I wasn’t sure that I cared at this point. Even though the workout didn’t focus on legs, they were incredibly sore regardless.
So sore, in fact, that I dreaded sitting down on the toilet.
But he was right. I’d feel better once I got started. I knew that.
Sitting up with a loud sigh, I threw the covers off the bed and stood up with a loud groan.
“Fuccckkk,” I grumbled.
Everything, and I do mean everything, hurt.
Even the muscles in my fingers hurt.
How was that?
Turning the shower on in my bathroom—the bathroom that I’d picked out as ‘mine’ the moment that I moved out of my marriage bedroom—I waited for it to get hot and started stripping my clothes off.
I looked at myself in the floor-to-ceiling mirror next to the bathroom and tried to picture what I’d look like if I lost weight.
Not if.
When.
I would lose weight, no matter what.
I’d also build muscle.
I would. I would. I would.
Confident now that I was in the right frame of mind, I stepped into the shower without taking my hair down.
Once I was fully awake and ready to start my day, I got out, got dressed, and headed down the stairs to the kitchen with my tennis shoes and my socks in my hand, only to come to a jarring stop the moment I breached the threshold.
I’d expected to go out to my kitchen and start the coffee. Not to go out to the kitchen and find my ex-husband sitting at the bar drinking my coffee and looking like he was there to stay.
“What are you doing here?” I asked stiffly.
Mal looked up, dismissed me as usual, and then went back to the paper—my paper—that he was reading.
“Mal!” I barked. “What are you doing in my house?”
Mal sighed and dropped the paper to the counter, and that was when I saw that he folded it in that annoying way that he did.
Most people just read the paper in sections. Mal would read it, then dog-ear the sections that he read, then move to the next section in his hand. I hated it and always had. It always put a crease right through the middle of an article, smudging the words.
“Yes, Desidara?” he teased.
I gritted my teeth.
“Get out of my house.”
“Our house,” he corrected me. “And it’ll be our house until next month when I marry Margie.
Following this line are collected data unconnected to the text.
(** C4. No case reducer of the counter slice can fail on the inputs its
    types admit: for every state that is a [CounterState] and every action
    that is a [PayloadAction<number>], [increment], [decrement] and
    [incrementByAmount] complete normally, none of the throwing branches of
    the member reads, of [+] and [-], or of the write is reached, and the
    state they leave is again a [CounterState]. *)
Theorem case_reducers_never_throw (state action : Value) :
  is_CounterState state = true ->
  is_PayloadAction action = true ->
  (exists s', increment state = Normal s' /\ is_CounterState s' = true) /\
  (exists s', decrement state = Normal s' /\ is_CounterState s' = true) /\
  (exists s', incrementByAmount state action = Normal s' /\
              is_CounterState s' = true).
Proof.
  intros Hs Ha.
  destruct (is_CounterState_inv state Hs) as (fields & n & -> & Hv).
  destruct (is_PayloadAction_inv action Ha) as (afields & p & -> & Hp).
  split; [ | split ].
  - exists (VObject (put "value" (VNumber (add n (lit 1))) fields)).
    split; [ now apply increment_on_number | apply is_CounterState_put ].
  - exists (VObject (put "value" (VNumber (sub n (lit 1))) fields)).
    split; [ now apply decrement_on_number | apply is_CounterState_put ].
  - exists (VObject (put "value" (VNumber (add n p)) fields)).
    split; [ now apply incrementByAmount_on_number | apply is_CounterState_put ].
Qed.


End RuntimeFacts.

Section RuntimeWitnesses.
Import JsNumber Runtime.

Lemma case_reducers_never_throw_witness :
  is_CounterState
    (VObject [ ("value", VNumber (lit 41)); ("status", VString "idle") ])
  = true /\
  is_PayloadAction (of_action (CounterSlice.incrementByAmount_action (lit 2)))
  = true /\
  (exists s',
      Runtime.increment (fun _ => "") (fun _ => S754_nan)
        (VObject [ ("value", VNumber (lit 41)); ("status", VString "idle") ])
      = Normal s' /\ is_CounterState s' = true) /\
  (exists s',
      Runtime.decrement (fun _ => S754_nan)
        (VObject [ ("value", VNumber (lit 41)); ("status", VString "idle") ])
      = Normal s' /\ is_CounterState s' = true) /\
  (exists s',
      Runtime.incrementByAmount (fun _ => "") (fun _ => S754_nan)
        (VObject [ ("value", VNumber (lit 41)); ("status", VString "idle") ])
        (of_action (CounterSlice.incrementByAmount_action (lit 2)))
      = Normal s' /\ is_CounterState s' = true).
Proof.
  split; [ reflexivity | split; [ reflexivity | ] ].
  exact (case_reducers_never_throw (fun _ => "") (fun _ => S754_nan)
           (VObject [ ("value", VNumber (lit 41)); ("status", VString "idle") ])
           (of_action (CounterSlice.incrementByAmount_action (lit 2)))
           eq_refl eq_refl).
Defined.


End RuntimeWitnesses.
She’s decided it’s probably best for us to live apart until then.”
“Actually,” I corrected him right back. “This isn’t your house anymore. It’s mine. It says so on the title, and we had it settled in court. Mine.”
“My father helps pay for it,” he countered. “And my father is mine, not yours. So, therefore, the house is mine by default.”
“It’s not,” I disagreed. “Now leave.”
He leaned back in his chair, making himself more comfortable.
I knew he wasn’t going to leave, either.
My alarm beeped, signaling that I would have to go or risk being late, and I made a decision.
Walking to the counter where I’d set all my stuff out the night before, I snatched up my stuff.
I did, however, grit my teeth instead of tearing him a new one when I saw that he’d half eaten my protein trail mix that I’d made.
Goddammit.
“You better be gone by the time I get home from the gym,” I said to him.
“Or what?” he questioned.
“Or else,” I snapped.
With that, I stomped out the door that led to the garage and got even more pissed when I found his stupid car parked right next to mine inside the garage.
Therefore, item one on my agenda would be to get new locks. Item two would be to figure out how to unprogram his garage door opener.
After making a call to his dad, I hung up and drove as sedately as my mood would allow to the gym, arriving only five minutes late instead of ten.
By the time I got into the gym, I was in a very bad mood.
I was also in the mood to start smashing the weights around and picturing Mal’s face as I slammed them.
When I walked through the door, everyone was already started on their workout.
I walked straight over to Codie and glared.
“What’s wrong?” she asked as she slammed the sandbell down on the ground.
Thankful that she’d set up my station for me, I started slamming the sandbell down onto the ground, wishing Mal’s head was on the ground where I was slamming it.
“I walked out of my bedroom today and found Mal sitting at my counter, drinking my coffee,” I snarled.
Codie stopped and stared at me. “What?” she shrieked, garnering the attention of those around us.
“Yeah,” I continued to snarl. “He was there because he and ‘Margie’ decided to live apart until they get married next month. And he decided that since I’m living in our house alone, he’s going to live there!”